INPUT FOR THIS TASK:
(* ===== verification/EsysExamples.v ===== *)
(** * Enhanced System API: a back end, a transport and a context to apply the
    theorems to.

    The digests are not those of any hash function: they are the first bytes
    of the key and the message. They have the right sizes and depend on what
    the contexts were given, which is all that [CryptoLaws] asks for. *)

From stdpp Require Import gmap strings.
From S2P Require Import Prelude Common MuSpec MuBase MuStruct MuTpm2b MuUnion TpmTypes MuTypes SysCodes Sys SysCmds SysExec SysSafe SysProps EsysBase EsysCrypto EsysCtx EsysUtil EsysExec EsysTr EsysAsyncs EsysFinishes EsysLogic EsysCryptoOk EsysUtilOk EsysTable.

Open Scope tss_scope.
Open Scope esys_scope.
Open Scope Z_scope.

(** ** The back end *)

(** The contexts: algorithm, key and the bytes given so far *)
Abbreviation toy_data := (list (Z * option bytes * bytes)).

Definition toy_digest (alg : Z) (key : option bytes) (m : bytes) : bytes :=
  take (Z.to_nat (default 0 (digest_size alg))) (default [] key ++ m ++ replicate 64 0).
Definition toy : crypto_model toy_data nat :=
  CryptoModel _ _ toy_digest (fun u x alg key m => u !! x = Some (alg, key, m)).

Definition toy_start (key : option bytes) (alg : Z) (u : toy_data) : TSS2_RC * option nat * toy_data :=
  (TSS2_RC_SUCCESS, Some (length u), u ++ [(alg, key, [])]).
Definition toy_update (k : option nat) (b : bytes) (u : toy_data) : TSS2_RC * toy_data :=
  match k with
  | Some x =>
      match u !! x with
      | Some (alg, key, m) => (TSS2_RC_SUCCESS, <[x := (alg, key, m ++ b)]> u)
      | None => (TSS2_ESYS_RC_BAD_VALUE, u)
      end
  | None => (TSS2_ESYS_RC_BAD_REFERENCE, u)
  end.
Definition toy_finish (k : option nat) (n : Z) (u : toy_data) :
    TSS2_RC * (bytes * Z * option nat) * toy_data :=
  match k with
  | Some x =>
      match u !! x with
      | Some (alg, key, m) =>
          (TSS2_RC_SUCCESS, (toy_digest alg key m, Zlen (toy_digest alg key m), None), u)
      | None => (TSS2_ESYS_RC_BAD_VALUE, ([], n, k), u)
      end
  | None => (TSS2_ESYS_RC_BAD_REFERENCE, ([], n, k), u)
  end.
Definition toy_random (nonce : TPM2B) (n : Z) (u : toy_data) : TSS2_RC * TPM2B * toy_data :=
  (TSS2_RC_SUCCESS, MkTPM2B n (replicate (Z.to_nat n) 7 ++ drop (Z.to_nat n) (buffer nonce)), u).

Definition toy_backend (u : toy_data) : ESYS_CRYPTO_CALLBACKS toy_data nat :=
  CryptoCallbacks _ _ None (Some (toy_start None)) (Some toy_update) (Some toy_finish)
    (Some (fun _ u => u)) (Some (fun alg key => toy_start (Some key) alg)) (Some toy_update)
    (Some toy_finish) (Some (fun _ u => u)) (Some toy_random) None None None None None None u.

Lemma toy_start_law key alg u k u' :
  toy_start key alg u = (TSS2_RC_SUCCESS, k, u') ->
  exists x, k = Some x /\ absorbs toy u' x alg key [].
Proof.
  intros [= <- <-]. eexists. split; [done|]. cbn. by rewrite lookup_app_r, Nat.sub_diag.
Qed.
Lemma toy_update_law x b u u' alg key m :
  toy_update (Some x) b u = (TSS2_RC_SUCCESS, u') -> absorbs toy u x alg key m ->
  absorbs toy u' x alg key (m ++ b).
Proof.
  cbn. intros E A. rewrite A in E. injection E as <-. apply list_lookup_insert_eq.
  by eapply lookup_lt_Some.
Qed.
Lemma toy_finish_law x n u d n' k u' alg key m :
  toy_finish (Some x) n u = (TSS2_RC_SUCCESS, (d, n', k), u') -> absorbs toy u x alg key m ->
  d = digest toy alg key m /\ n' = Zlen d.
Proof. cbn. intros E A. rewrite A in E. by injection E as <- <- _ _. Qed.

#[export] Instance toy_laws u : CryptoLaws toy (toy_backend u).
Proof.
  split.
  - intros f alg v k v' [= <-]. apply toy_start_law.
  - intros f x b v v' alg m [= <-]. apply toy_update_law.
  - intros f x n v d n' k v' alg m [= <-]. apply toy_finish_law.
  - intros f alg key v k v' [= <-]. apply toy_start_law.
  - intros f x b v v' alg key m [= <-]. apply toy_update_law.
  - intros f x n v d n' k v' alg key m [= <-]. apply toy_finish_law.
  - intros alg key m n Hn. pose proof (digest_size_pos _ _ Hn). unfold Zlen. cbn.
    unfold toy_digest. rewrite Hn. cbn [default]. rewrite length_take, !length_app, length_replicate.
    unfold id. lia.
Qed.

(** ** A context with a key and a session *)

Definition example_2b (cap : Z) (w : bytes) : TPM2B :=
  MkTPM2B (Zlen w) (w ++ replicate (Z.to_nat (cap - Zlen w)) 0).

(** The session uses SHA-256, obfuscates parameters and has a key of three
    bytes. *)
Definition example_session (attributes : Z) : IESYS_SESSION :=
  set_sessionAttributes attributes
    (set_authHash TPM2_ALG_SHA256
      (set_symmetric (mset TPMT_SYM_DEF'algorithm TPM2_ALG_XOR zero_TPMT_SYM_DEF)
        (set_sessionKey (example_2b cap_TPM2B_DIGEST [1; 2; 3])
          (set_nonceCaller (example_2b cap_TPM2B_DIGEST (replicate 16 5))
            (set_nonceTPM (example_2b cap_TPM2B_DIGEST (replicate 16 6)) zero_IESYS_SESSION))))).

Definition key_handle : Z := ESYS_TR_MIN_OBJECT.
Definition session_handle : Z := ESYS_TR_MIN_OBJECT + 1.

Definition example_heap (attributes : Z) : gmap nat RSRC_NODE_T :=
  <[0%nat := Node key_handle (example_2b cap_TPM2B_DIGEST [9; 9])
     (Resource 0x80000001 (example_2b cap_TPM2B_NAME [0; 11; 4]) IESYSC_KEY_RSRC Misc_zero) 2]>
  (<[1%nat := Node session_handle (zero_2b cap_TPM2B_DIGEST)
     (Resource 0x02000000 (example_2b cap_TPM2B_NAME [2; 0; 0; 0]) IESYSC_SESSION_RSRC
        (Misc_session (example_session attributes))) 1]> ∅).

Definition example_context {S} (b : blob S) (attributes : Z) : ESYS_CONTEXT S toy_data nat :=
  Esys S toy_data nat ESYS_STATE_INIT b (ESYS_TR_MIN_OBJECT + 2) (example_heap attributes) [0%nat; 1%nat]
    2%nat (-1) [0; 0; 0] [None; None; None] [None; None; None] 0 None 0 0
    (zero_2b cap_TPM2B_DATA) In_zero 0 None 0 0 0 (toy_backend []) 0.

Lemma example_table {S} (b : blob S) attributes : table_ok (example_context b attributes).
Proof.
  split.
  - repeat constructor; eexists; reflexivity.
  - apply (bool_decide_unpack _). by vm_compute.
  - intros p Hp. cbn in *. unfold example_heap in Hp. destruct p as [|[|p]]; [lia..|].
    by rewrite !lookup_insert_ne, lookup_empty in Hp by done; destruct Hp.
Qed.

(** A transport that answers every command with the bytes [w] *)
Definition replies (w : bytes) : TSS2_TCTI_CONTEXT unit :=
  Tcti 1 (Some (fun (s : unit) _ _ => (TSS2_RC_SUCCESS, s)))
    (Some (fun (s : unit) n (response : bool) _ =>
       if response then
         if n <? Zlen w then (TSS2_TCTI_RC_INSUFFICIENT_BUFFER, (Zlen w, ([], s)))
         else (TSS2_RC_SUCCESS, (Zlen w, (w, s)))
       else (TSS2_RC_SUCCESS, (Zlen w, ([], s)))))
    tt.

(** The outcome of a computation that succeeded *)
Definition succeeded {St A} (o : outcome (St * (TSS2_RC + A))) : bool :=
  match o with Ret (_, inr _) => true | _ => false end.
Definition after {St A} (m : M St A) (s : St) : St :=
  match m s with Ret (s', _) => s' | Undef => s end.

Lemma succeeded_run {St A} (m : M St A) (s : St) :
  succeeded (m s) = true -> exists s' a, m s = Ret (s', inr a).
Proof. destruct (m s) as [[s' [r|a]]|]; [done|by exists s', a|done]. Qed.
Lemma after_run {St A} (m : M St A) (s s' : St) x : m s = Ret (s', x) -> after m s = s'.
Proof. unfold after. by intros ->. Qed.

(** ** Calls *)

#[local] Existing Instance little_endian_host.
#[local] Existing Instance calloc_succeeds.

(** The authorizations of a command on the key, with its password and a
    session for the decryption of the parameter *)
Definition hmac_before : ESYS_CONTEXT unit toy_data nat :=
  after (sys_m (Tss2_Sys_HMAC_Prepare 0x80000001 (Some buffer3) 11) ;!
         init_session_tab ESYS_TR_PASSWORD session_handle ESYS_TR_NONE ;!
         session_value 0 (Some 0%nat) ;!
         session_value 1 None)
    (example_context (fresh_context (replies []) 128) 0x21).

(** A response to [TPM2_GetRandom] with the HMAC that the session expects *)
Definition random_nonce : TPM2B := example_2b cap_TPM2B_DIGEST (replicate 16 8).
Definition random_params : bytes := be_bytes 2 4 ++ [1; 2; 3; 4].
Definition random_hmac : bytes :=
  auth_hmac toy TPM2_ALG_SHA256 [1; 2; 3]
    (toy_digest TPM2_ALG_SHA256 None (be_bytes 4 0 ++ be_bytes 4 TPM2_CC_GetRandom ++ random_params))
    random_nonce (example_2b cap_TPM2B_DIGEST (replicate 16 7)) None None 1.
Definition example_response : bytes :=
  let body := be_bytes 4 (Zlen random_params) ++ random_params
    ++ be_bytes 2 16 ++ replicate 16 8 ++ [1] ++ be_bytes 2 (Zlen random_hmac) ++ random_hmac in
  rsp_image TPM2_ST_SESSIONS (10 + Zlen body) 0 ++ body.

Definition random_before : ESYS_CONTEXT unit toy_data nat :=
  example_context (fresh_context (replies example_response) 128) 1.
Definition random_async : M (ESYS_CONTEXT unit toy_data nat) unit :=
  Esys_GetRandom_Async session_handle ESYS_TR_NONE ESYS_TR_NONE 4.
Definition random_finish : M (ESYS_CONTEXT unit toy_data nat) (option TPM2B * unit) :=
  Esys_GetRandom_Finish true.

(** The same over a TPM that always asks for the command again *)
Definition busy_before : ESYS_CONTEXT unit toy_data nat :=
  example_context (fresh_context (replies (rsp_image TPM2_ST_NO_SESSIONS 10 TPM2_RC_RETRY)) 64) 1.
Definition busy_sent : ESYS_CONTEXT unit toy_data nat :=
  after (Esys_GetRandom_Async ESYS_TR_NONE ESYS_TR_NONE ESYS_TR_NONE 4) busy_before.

ACTION ITEM: Copy out the line holding "example_context (fresh_context (replies (rsp_image" along with all lines after it through the end of the entries, exactly and only these.

ANSWER BOX:
  example_context (fresh_context (replies (rsp_image TPM2_ST_NO_SESSIONS 10 TPM2_RC_RETRY)) 64) 1.
Definition busy_sent : ESYS_CONTEXT unit toy_data nat :=
  after (Esys_GetRandom_Async ESYS_TR_NONE ESYS_TR_NONE ESYS_TR_NONE 4) busy_before.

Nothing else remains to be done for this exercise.